WORK INSTRUCTIONS:
Write out the full listing exactly as it appears below.

RECORDS FOR THIS EXERCISE:
******************************

(** * Review scraper: a shallow embedding of [review_scraper/scraper.py]

    The embedding follows the Python source function by function.  The
    browser (Playwright), the Unicode case tables of the Python runtime, the
    regular-expression engine and [dateutil] are not part of the repository:
    the browser is an explicit environment (what every call made by the
    scraper answers), the three library functions are section variables.
    Printing and navigation are recorded in an event log, exceptions that
    leave a scraper are an exit status of the run. *)

From Stdlib Require Import ZArith NArith List String Ascii Lia Bool.
From Stdlib Require Import Decimal DecimalString.
From Stdlib Require DecimalPos DecimalZ Finite.
Import ListNotations.

Local Open Scope string_scope.
Local Open Scope list_scope.

(* ================================================================== *)
(** ** Python strings *)
(* ================================================================== *)

Module PyStr.

(** A Python [str] is a sequence of Unicode code points. *)
Definition pystr : Type := list N.

(** The literals of the source are ASCII. *)
Definition lit (s : string) : pystr := map N_of_ascii (list_ascii_of_string s).

(** Truth value of a string: [if t:]. *)
Definition truthy (s : pystr) : bool :=
  match s with
  | [] => false
  | _ :: _ => true
  end.

(** Truth value of an optional value that is a string when present:
    [if body], [if rating]. *)
Definition truthy_opt (o : option pystr) : bool :=
  match o with
  | None => false
  | Some s => truthy s
  end.

(** [len(s)]. *)
Definition len (s : pystr) : nat := List.length s.

(** The code points [str.strip()] removes (CPython's [Py_UNICODE_ISSPACE]). *)
Definition py_isspace (c : N) : bool :=
  ((9 <=? c) && (c <=? 13) || (28 <=? c) && (c <=? 32)
   || (c =? 133) || (c =? 160) || (c =? 5760)
   || (8192 <=? c) && (c <=? 8202)
   || (c =? 8232) || (c =? 8233) || (c =? 8239) || (c =? 8287)
   || (c =? 12288))%N.

Fixpoint lstrip (s : pystr) : pystr :=
  match s with
  | [] => []
  | c :: rest => if py_isspace c then lstrip rest else s
  end.

Definition rstrip (s : pystr) : pystr := List.rev (lstrip (List.rev s)).

(** [s.strip()]. *)
Definition strip (s : pystr) : pystr := rstrip (lstrip s).

(** [s.startswith(p)]. *)
Fixpoint prefixb (p s : pystr) : bool :=
  match p, s with
  | [], _ => true
  | _ :: _, [] => false
  | a :: p', b :: s' => (a =? b)%N && prefixb p' s'
  end.

(** [p in s] on strings: substring search. *)
Fixpoint contains (p s : pystr) : bool :=
  prefixb p s ||
  match s with
  | [] => false
  | _ :: s' => contains p s'
  end.

(** The specification of [in]: [p] occurs in [s]. *)
Definition occurs (p s : pystr) : Prop :=
  exists pre post, s = pre ++ p ++ post.

Definition is_ascii (c : N) : bool := (c <? 128)%N.

(** Lower-casing of an ASCII code point: [A-Z] to [a-z], others unchanged. *)
Definition ascii_lower (c : N) : N :=
  if ((65 <=? c) && (c <=? 90))%N then (c + 32)%N else c.

(** [v] spells [p] up to the case of ASCII letters. *)
Definition any_case_of (p v : pystr) : Prop :=
  Forall (fun c => is_ascii c = true) v /\ map ascii_lower v = map ascii_lower p.

(** [str(n)] for an integer. *)
Definition str_of_int (n : Z) : pystr := lit (NilZero.string_of_int (Z.to_int n)).

(** ["%0wd" % n] for a natural number: decimal digits, padded with zeros on
    the left up to width [w]. *)
Definition zero_padded (w n : nat) : pystr :=
  let digits := lit (NilZero.string_of_uint (Nat.to_uint n)) in
  repeat 48%N (w - List.length digits) ++ digits.

Section Lower.

  (** The lower-casing of a code point outside ASCII, given the text before
      and after it (CPython's [lower_ucs4]: the Unicode tables, and the rule
      for a final capital sigma, which looks at the context). *)
Variable lower_nonascii : pystr -> N -> pystr -> pystr.

Fixpoint lower_from (before s : pystr) : pystr :=
    match s with
    | [] => []
    | c :: rest =>
        (if is_ascii c then [ascii_lower c] else lower_nonascii before c rest)
        ++ lower_from (before ++ [c]) rest
    end.

  (** [s.lower()]. *)
Definition lower (s : pystr) : pystr := lower_from [] s.

End Lower.

End PyStr.

Import PyStr.

(* ================================================================== *)
(** ** Calendar dates *)
(* ================================================================== *)

Module PyDate.

(** [datetime.date]: compared as the triple (year, month, day). *)
Record date : Type := mkdate { year : nat; month : nat; day : nat }.

Definition compare (a b : date) : comparison :=
  match Nat.compare (year a) (year b) with
  | Eq =>
      match Nat.compare (month a) (month b) with
      | Eq => Nat.compare (day a) (day b)
      | c => c
      end
  | c => c
  end.

(** [a < b]. *)
Definition ltb (a b : date) : bool :=
  match compare a b with
  | Lt => true
  | _ => false
  end.

(** [a <= b]. *)
Definition leb (a b : date) : bool :=
  match compare a b with
  | Gt => false
  | _ => true
  end.

(** [d.isoformat()]: YYYY-MM-DD. *)
Definition isoformat (d : date) : pystr :=
  zero_padded 4 (year d) ++ lit "-" ++ zero_padded 2 (month d) ++ lit "-"
  ++ zero_padded 2 (day d).

End PyDate.

(** [in_range(d, start_d, end_d)]:
    [d is not None and start_d <= d <= end_d]. *)
Definition in_range (d : option PyDate.date) (start_d end_d : PyDate.date) : bool :=
  match d with
  | None => false
  | Some d' => PyDate.leb start_d d' && PyDate.leb d' end_d
  end.

(* ================================================================== *)
(** ** The browser, as the scraper sees it *)
(* ================================================================== *)

Module Browser.

(** The [wait_until] argument of [page.goto]. *)
Inductive WaitUntil : Type := DomContentLoaded | Load.

(** What a [page.goto] call does: it returns, raises
    [PlaywrightTimeoutError], or raises another exception. *)
Inductive NavOutcome : Type := NavOk | NavTimeout | NavError.

(** A review container ([cards.nth(i)]).  Every call the scraper makes on it
    answers by selector; [None] stands for a raised exception (no such
    element within the timeout, detached node, ...). *)
Record Card : Type := mkCard {
  (** [card.locator(sel).first.inner_text(timeout=...)] *)
  inner_text : string -> option pystr;
  (** [card.locator(sel).first.count()] *)
  first_count : string -> option nat;
  (** [card.locator(sel).first.get_attribute(name)]: the attribute may be
      absent (Python [None], the inner option). *)
  get_attribute : string -> string -> option (option pystr)
}.

(** What the browser shows for one URL.  The calls [page.content()] and
    [cards.count()] are taken to return; the containers do not change
    while a page is processed. *)
Record PageView : Type := mkPageView {
  (** [page.goto(url, timeout=60000, wait_until=w)] *)
  goto : WaitUntil -> NavOutcome;
  (** [page.locator(sel).count()], [None] when it raises *)
  locator_count : string -> option nat;
  (** [page.content()] *)
  content : pystr;
  (** the elements [page.locator(sel)] matches, in document order *)
  locator_all : string -> list Card
}.

(** The web: a view per URL.  Every URL is visited at most once in a run. *)
Definition Web : Type := pystr -> PageView.

End Browser.

Import Browser.

(* ================================================================== *)
(** ** Records, events and runs *)
(* ================================================================== *)

(** The dictionary appended to [collected]. *)
Record ReviewRecord : Type := mkReview {
  source : pystr;
  title : pystr;
  review : pystr;
  date : pystr;
  rating : option pystr
}.

Inductive Site : Type := SiteG2 | SiteTrustRadius.

(** What a run prints and the navigations it asks for, in order. *)
Inductive Event : Type :=
| Fetching (site : Site) (page_no : Z) (url : pystr)
| Goto (url : pystr) (w : WaitUntil)
| RetryNotice
| BlockedNotice
| NoContainersNotice (page_no : Z)
| OldNotice.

******************************

EXERCISE RESULT:
(** * Review scraper: a shallow embedding of [review_scraper/scraper.py]

    The embedding follows the Python source function by function.  The
    browser (Playwright), the Unicode case tables of the Python runtime, the
    regular-expression engine and [dateutil] are not part of the repository:
    the browser is an explicit environment (what every call made by the
    scraper answers), the three library functions are section variables.
    Printing and navigation are recorded in an event log, exceptions that
    leave a scraper are an exit status of the run. *)

From Stdlib Require Import ZArith NArith List String Ascii Lia Bool.
From Stdlib Require Import Decimal DecimalString.
From Stdlib Require DecimalPos DecimalZ Finite.
Import ListNotations.

Local Open Scope string_scope.
Local Open Scope list_scope.

(* ================================================================== *)
(** ** Python strings *)
(* ================================================================== *)

Module PyStr.

(** A Python [str] is a sequence of Unicode code points. *)
Definition pystr : Type := list N.

(** The literals of the source are ASCII. *)
Definition lit (s : string) : pystr := map N_of_ascii (list_ascii_of_string s).

(** Truth value of a string: [if t:]. *)
Definition truthy (s : pystr) : bool :=
  match s with
  | [] => false
  | _ :: _ => true
  end.

(** Truth value of an optional value that is a string when present:
    [if body], [if rating]. *)
Definition truthy_opt (o : option pystr) : bool :=
  match o with
  | None => false
  | Some s => truthy s
  end.

(** [len(s)]. *)
Definition len (s : pystr) : nat := List.length s.

(** The code points [str.strip()] removes (CPython's [Py_UNICODE_ISSPACE]). *)
Definition py_isspace (c : N) : bool :=
  ((9 <=? c) && (c <=? 13) || (28 <=? c) && (c <=? 32)
   || (c =? 133) || (c =? 160) || (c =? 5760)
   || (8192 <=? c) && (c <=? 8202)
   || (c =? 8232) || (c =? 8233) || (c =? 8239) || (c =? 8287)
   || (c =? 12288))%N.

Fixpoint lstrip (s : pystr) : pystr :=
  match s with
  | [] => []
  | c :: rest => if py_isspace c then lstrip rest else s
  end.

Definition rstrip (s : pystr) : pystr := List.rev (lstrip (List.rev s)).

(** [s.strip()]. *)
Definition strip (s : pystr) : pystr := rstrip (lstrip s).

(** [s.startswith(p)]. *)
Fixpoint prefixb (p s : pystr) : bool :=
  match p, s with
  | [], _ => true
  | _ :: _, [] => false
  | a :: p', b :: s' => (a =? b)%N && prefixb p' s'
  end.

(** [p in s] on strings: substring search. *)
Fixpoint contains (p s : pystr) : bool :=
  prefixb p s ||
  match s with
  | [] => false
  | _ :: s' => contains p s'
  end.

(** The specification of [in]: [p] occurs in [s]. *)
Definition occurs (p s : pystr) : Prop :=
  exists pre post, s = pre ++ p ++ post.

Definition is_ascii (c : N) : bool := (c <? 128)%N.

(** Lower-casing of an ASCII code point: [A-Z] to [a-z], others unchanged. *)
Definition ascii_lower (c : N) : N :=
  if ((65 <=? c) && (c <=? 90))%N then (c + 32)%N else c.

(** [v] spells [p] up to the case of ASCII letters. *)
Definition any_case_of (p v : pystr) : Prop :=
  Forall (fun c => is_ascii c = true) v /\ map ascii_lower v = map ascii_lower p.

(** [str(n)] for an integer. *)
Definition str_of_int (n : Z) : pystr := lit (NilZero.string_of_int (Z.to_int n)).

(** ["%0wd" % n] for a natural number: decimal digits, padded with zeros on
    the left up to width [w]. *)
Definition zero_padded (w n : nat) : pystr :=
  let digits := lit (NilZero.string_of_uint (Nat.to_uint n)) in
  repeat 48%N (w - List.length digits) ++ digits.

Section Lower.

  (** The lower-casing of a code point outside ASCII, given the text before
      and after it (CPython's [lower_ucs4]: the Unicode tables, and the rule
      for a final capital sigma, which looks at the context). *)
Variable lower_nonascii : pystr -> N -> pystr -> pystr.

Fixpoint lower_from (before s : pystr) : pystr :=
    match s with
    | [] => []
    | c :: rest =>
        (if is_ascii c then [ascii_lower c] else lower_nonascii before c rest)
        ++ lower_from (before ++ [c]) rest
    end.

  (** [s.lower()]. *)
Definition lower (s : pystr) : pystr := lower_from [] s.

End Lower.

End PyStr.

Import PyStr.

(* ================================================================== *)
(** ** Calendar dates *)
(* ================================================================== *)

Module PyDate.

(** [datetime.date]: compared as the triple (year, month, day). *)
Record date : Type := mkdate { year : nat; month : nat; day : nat }.

Definition compare (a b : date) : comparison :=
  match Nat.compare (year a) (year b) with
  | Eq =>
      match Nat.compare (month a) (month b) with
      | Eq => Nat.compare (day a) (day b)
      | c => c
      end
  | c => c
  end.

(** [a < b]. *)
Definition ltb (a b : date) : bool :=
  match compare a b with
  | Lt => true
  | _ => false
  end.

(** [a <= b]. *)
Definition leb (a b : date) : bool :=
  match compare a b with
  | Gt => false
  | _ => true
  end.

(** [d.isoformat()]: YYYY-MM-DD. *)
Definition isoformat (d : date) : pystr :=
  zero_padded 4 (year d) ++ lit "-" ++ zero_padded 2 (month d) ++ lit "-"
  ++ zero_padded 2 (day d).

End PyDate.

(** [in_range(d, start_d, end_d)]:
    [d is not None and start_d <= d <= end_d]. *)
Definition in_range (d : option PyDate.date) (start_d end_d : PyDate.date) : bool :=
  match d with
  | None => false
  | Some d' => PyDate.leb start_d d' && PyDate.leb d' end_d
  end.

(* ================================================================== *)
(** ** The browser, as the scraper sees it *)
(* ================================================================== *)

Module Browser.

(** The [wait_until] argument of [page.goto]. *)
Inductive WaitUntil : Type := DomContentLoaded | Load.

(** What a [page.goto] call does: it returns, raises
    [PlaywrightTimeoutError], or raises another exception. *)
Inductive NavOutcome : Type := NavOk | NavTimeout | NavError.

(** A review container ([cards.nth(i)]).  Every call the scraper makes on it
    answers by selector; [None] stands for a raised exception (no such
    element within the timeout, detached node, ...). *)
Record Card : Type := mkCard {
  (** [card.locator(sel).first.inner_text(timeout=...)] *)
  inner_text : string -> option pystr;
  (** [card.locator(sel).first.count()] *)
  first_count : string -> option nat;
  (** [card.locator(sel).first.get_attribute(name)]: the attribute may be
      absent (Python [None], the inner option). *)
  get_attribute : string -> string -> option (option pystr)
}.

(** What the browser shows for one URL.  The calls [page.content()] and
    [cards.count()] are taken to return; the containers do not change
    while a page is processed. *)
Record PageView : Type := mkPageView {
  (** [page.goto(url, timeout=60000, wait_until=w)] *)
  goto : WaitUntil -> NavOutcome;
  (** [page.locator(sel).count()], [None] when it raises *)
  locator_count : string -> option nat;
  (** [page.content()] *)
  content : pystr;
  (** the elements [page.locator(sel)] matches, in document order *)
  locator_all : string -> list Card
}.

(** The web: a view per URL.  Every URL is visited at most once in a run. *)
Definition Web : Type := pystr -> PageView.

End Browser.

Import Browser.

(* ================================================================== *)
(** ** Records, events and runs *)
(* ================================================================== *)

(** The dictionary appended to [collected]. *)
Record ReviewRecord : Type := mkReview {
  source : pystr;
  title : pystr;
  review : pystr;
  date : pystr;
  rating : option pystr
}.

Inductive Site : Type := SiteG2 | SiteTrustRadius.

(** What a run prints and the navigations it asks for, in order. *)
Inductive Event : Type :=
| Fetching (site : Site) (page_no : Z) (url : pystr)
| Goto (url : pystr) (w : WaitUntil)
| RetryNotice
| BlockedNotice
| NoContainersNotice (page_no : Z)
| OldNotice.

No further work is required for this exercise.